Lemma applyPatterns_skip p ps languageId s :
  applies p languageId = false ->
  applyPatterns (p :: ps) languageId s = applyPatterns ps languageId s.
Proof. intros H. unfold applyPatterns. simpl. now rewrite H. Qed.

Lemma applyPatterns_apply p ps languageId s :
  applies p languageId = true ->
  applyPatterns (p :: ps) languageId s
  = applyPatterns ps languageId (replace s (regex p) []).
Proof. intros H. unfold applyPatterns. simpl. now rewrite H. Qed.

Lemma replace_nil r : replace [] r [] = [].
Proof.
  unfold replace. destruct (global r); simpl.
  - now destruct (matcher r None []) as [[|k]|].
  - destruct (matcher r None []) as [n|]; [|reflexivity].
    now destruct n.
Qed.

Lemma applyPatterns_nil ps languageId : applyPatterns ps languageId [] = [].
Proof.
  induction ps as [|p ps IH]; [reflexivity|].
  destruct (applies p languageId) eqn:E.
  - now rewrite applyPatterns_apply, replace_nil.
  - now rewrite applyPatterns_skip.
Qed.

(** X16: a text that is one call of the print function of its language,
    [console.log(...)], [print(...)], [printf(...)] or
    [System.out.println(...)] without a closing parenthesis among the
    arguments, with or without a semicolon and with whitespace around it,
    is cleaned to the empty text. *)
Theorem whole_line_call_removed languageId call indent args semi trail :
  In (languageId, call)
     [ ("javascript", "console.log("); ("typescript", "console.log(");
       ("python", "print("); ("c", "printf("); ("cpp", "printf(");
       ("java", "System.out.println(") ] ->
  allSpace indent -> ~ In (ch ")") args -> In semi [[]; str ";"] ->
  allSpace trail ->
  removePatterns (indent ++ str call ++ args ++ str ")" ++ semi ++ trail)
    languageId = [].
Proof.
  intros Hin Hindent Hargs Hsemi Htrail.
  pose proof (fun H => call_rule_match call indent args semi trail
                         Hindent H Hargs Hsemi Htrail) as Hm.
  set (t := indent ++ str call ++ args ++ str ")" ++ semi ++ trail) in *.
  assert (Hrule :
    replace t
      (flags_gm ([Caret; anySpace] ++ lits call ++ [manyNot ")"] ++ lits ")"
                 ++ [Atom (Chr (ch ";")) Opt; anySpace; Dollar])) [] = []).
  { apply replace_whole; [reflexivity| |].
    - simpl in Hin.
      repeat (destruct Hin as [[= <- <-]|Hin]; [vm_compute; lia|]).
      contradiction.
    - apply Hm. simpl in Hin.
      repeat (destruct Hin as [[= <- <-]|Hin]; [reflexivity|]).
      contradiction. }
  clearbody t. clear Hm.
  assert (Happly : applyPatterns patterns languageId t = []).
  { unfold patterns. simpl in Hin.
    repeat (destruct Hin as [[= <- <-]|Hin];
            [rewrite ?applyPatterns_skip by reflexivity;
             rewrite applyPatterns_apply by reflexivity;
             cbn [regex]; rewrite Hrule; apply applyPatterns_nil|]).
    contradiction. }
  unfold removePatterns. rewrite Happly. vm_compute. reflexivity.
Qed.

Lemma whole_line_call_removed_witness :
  removePatterns
    (str "  " ++ str "console.log(" ++ str "1, x" ++ str ")" ++ str ";"
     ++ [LF]) "typescript" = [].
Proof.
  apply (whole_line_call_removed "typescript" "console.log(" (str "  ")
           (str "1, x") (str ";") [LF]).
  - simpl. tauto.
  - repeat constructor.
  - vm_compute. intuition discriminate.
  - simpl. tauto.
  - repeat constructor.
Defined.

(** *** A comment on a line of its own *)

(** The rules that begin [^\s*c] for a pattern character [c]. *)
Lemma anchored_start_none s_flag c k ws m rest :
  allSpace ws -> isSpace c = false -> isSpace m = false -> m <> c ->
  forall prev,
    matchStar s_flag Space (matchOne s_flag (Chr c) k) prev (ws ++ m :: rest)
    = None.
Proof.
  intros Hws Hc Hm Hmc. induction Hws as [|w ws Hw _ IH]; intros prev.
  - cbn [app matchStar atomMatches]. rewrite Hm. unfold matchOne.
    cbn [atomMatches]. now destruct (N.eqb_spec m c).
  - cbn [app matchStar atomMatches]. rewrite Hw, IH. unfold matchOne.
    cbn [atomMatches]. destruct (N.eqb_spec w c) as [->|]; [|reflexivity].
    rewrite Hc in Hw. discriminate.
Qed.

Section Anchored.

Variable r : RegExp.t.
Variable c : char.
Variable ts : list term.
Hypothesis Hsource :
  source r = Caret :: Atom Space Star :: Atom (Chr c) One :: ts.
Hypothesis Hmultiline : multiline r = true.

Lemma anchored_inside p s :
  isLineTerminator p = false -> matcher r (Some p) s = None.
Proof.
  intros Hp. unfold matcher. rewrite Hsource, Hmultiline.
  cbn [matchTerms matchTerm atLineStart]. now rewrite Hp.
Qed.

Lemma anchored_at_end prev : matcher r prev [] = None.
Proof.
  unfold matcher. rewrite Hsource.
  cbn [matchTerms matchTerm matchStar matchOne].
  now destruct (atLineStart (multiline r) prev).
Qed.

(** Past the start of a line the rule finds nothing up to the end of the
    line, nor behind a final line feed. *)
Lemma anchored_search_inside line trail :
  In trail [[]; [LF]] ->
  forall p i,
    isLineTerminator p = false ->
    Forall (fun x => isLineTerminator x = false) line ->
    search r (Some p) (line ++ trail) i = None.
Proof.
  intros Htrail. induction line as [|x line IH]; intros p i Hp Hline.
  - destruct Htrail as [<-|[<-|[]]]; cbn [app search].
    + now rewrite anchored_at_end.
    + now rewrite (anchored_inside p _ Hp), anchored_at_end.
  - inversion Hline; subst. cbn [app search].
    rewrite (anchored_inside p _ Hp). now apply IH.
Qed.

## Try it
The response has to contain every record shown above, unaltered and complete.

## Answer section
Lemma applyPatterns_skip p ps languageId s :
  applies p languageId = false ->
  applyPatterns (p :: ps) languageId s = applyPatterns ps languageId s.
Proof. intros H. unfold applyPatterns. simpl. now rewrite H. Qed.

Lemma applyPatterns_apply p ps languageId s :
  applies p languageId = true ->
  applyPatterns (p :: ps) languageId s
  = applyPatterns ps languageId (replace s (regex p) []).
Proof. intros H. unfold applyPatterns. simpl. now rewrite H. Qed.

Lemma replace_nil r : replace [] r [] = [].
Proof.
  unfold replace. destruct (global r); simpl.
  - now destruct (matcher r None []) as [[|k]|].
  - destruct (matcher r None []) as [n|]; [|reflexivity].
    now destruct n.
Qed.

Lemma applyPatterns_nil ps languageId : applyPatterns ps languageId [] = [].
Proof.
  induction ps as [|p ps IH]; [reflexivity|].
  destruct (applies p languageId) eqn:E.
  - now rewrite applyPatterns_apply, replace_nil.
  - now rewrite applyPatterns_skip.
Qed.

(** X16: a text that is one call of the print function of its language,
    [console.log(...)], [print(...)], [printf(...)] or
    [System.out.println(...)] without a closing parenthesis among the
    arguments, with or without a semicolon and with whitespace around it,
    is cleaned to the empty text. *)
Theorem whole_line_call_removed languageId call indent args semi trail :
  In (languageId, call)
     [ ("javascript", "console.log("); ("typescript", "console.log(");
       ("python", "print("); ("c", "printf("); ("cpp", "printf(");
       ("java", "System.out.println(") ] ->
  allSpace indent -> ~ In (ch ")") args -> In semi [[]; str ";"] ->
  allSpace trail ->
  removePatterns (indent ++ str call ++ args ++ str ")" ++ semi ++ trail)
    languageId = [].
Proof.
  intros Hin Hindent Hargs Hsemi Htrail.
  pose proof (fun H => call_rule_match call indent args semi trail
                         Hindent H Hargs Hsemi Htrail) as Hm.
  set (t := indent ++ str call ++ args ++ str ")" ++ semi ++ trail) in *.
  assert (Hrule :
    replace t
      (flags_gm ([Caret; anySpace] ++ lits call ++ [manyNot ")"] ++ lits ")"
                 ++ [Atom (Chr (ch ";")) Opt; anySpace; Dollar])) [] = []).
  { apply replace_whole; [reflexivity| |].
    - simpl in Hin.
      repeat (destruct Hin as [[= <- <-]|Hin]; [vm_compute; lia|]).
      contradiction.
    - apply Hm. simpl in Hin.
      repeat (destruct Hin as [[= <- <-]|Hin]; [reflexivity|]).
      contradiction. }
  clearbody t. clear Hm.
  assert (Happly : applyPatterns patterns languageId t = []).
  { unfold patterns. simpl in Hin.
    repeat (destruct Hin as [[= <- <-]|Hin];
            [rewrite ?applyPatterns_skip by reflexivity;
             rewrite applyPatterns_apply by reflexivity;
             cbn [regex]; rewrite Hrule; apply applyPatterns_nil|]).
    contradiction. }
  unfold removePatterns. rewrite Happly. vm_compute. reflexivity.
Qed.

Lemma whole_line_call_removed_witness :
  removePatterns
    (str "  " ++ str "console.log(" ++ str "1, x" ++ str ")" ++ str ";"
     ++ [LF]) "typescript" = [].
Proof.
  apply (whole_line_call_removed "typescript" "console.log(" (str "  ")
           (str "1, x") (str ";") [LF]).
  - simpl. tauto.
  - repeat constructor.
  - vm_compute. intuition discriminate.
  - simpl. tauto.
  - repeat constructor.
Defined.

(** *** A comment on a line of its own *)

(** The rules that begin [^\s*c] for a pattern character [c]. *)
Lemma anchored_start_none s_flag c k ws m rest :
  allSpace ws -> isSpace c = false -> isSpace m = false -> m <> c ->
  forall prev,
    matchStar s_flag Space (matchOne s_flag (Chr c) k) prev (ws ++ m :: rest)
    = None.
Proof.
  intros Hws Hc Hm Hmc. induction Hws as [|w ws Hw _ IH]; intros prev.
  - cbn [app matchStar atomMatches]. rewrite Hm. unfold matchOne.
    cbn [atomMatches]. now destruct (N.eqb_spec m c).
  - cbn [app matchStar atomMatches]. rewrite Hw, IH. unfold matchOne.
    cbn [atomMatches]. destruct (N.eqb_spec w c) as [->|]; [|reflexivity].
    rewrite Hc in Hw. discriminate.
Qed.

Section Anchored.

Variable r : RegExp.t.
Variable c : char.
Variable ts : list term.
Hypothesis Hsource :
  source r = Caret :: Atom Space Star :: Atom (Chr c) One :: ts.
Hypothesis Hmultiline : multiline r = true.

Lemma anchored_inside p s :
  isLineTerminator p = false -> matcher r (Some p) s = None.
Proof.
  intros Hp. unfold matcher. rewrite Hsource, Hmultiline.
  cbn [matchTerms matchTerm atLineStart]. now rewrite Hp.
Qed.

Lemma anchored_at_end prev : matcher r prev [] = None.
Proof.
  unfold matcher. rewrite Hsource.
  cbn [matchTerms matchTerm matchStar matchOne].
  now destruct (atLineStart (multiline r) prev).
Qed.

(** Past the start of a line the rule finds nothing up to the end of the
    line, nor behind a final line feed. *)
Lemma anchored_search_inside line trail :
  In trail [[]; [LF]] ->
  forall p i,
    isLineTerminator p = false ->
    Forall (fun x => isLineTerminator x = false) line ->
    search r (Some p) (line ++ trail) i = None.
Proof.
  intros Htrail. induction line as [|x line IH]; intros p i Hp Hline.
  - destruct Htrail as [<-|[<-|[]]]; cbn [app search].
    + now rewrite anchored_at_end.
    + now rewrite (anchored_inside p _ Hp), anchored_at_end.
  - inversion Hline; subst. cbn [app search].
    rewrite (anchored_inside p _ Hp). now apply IH.
Qed.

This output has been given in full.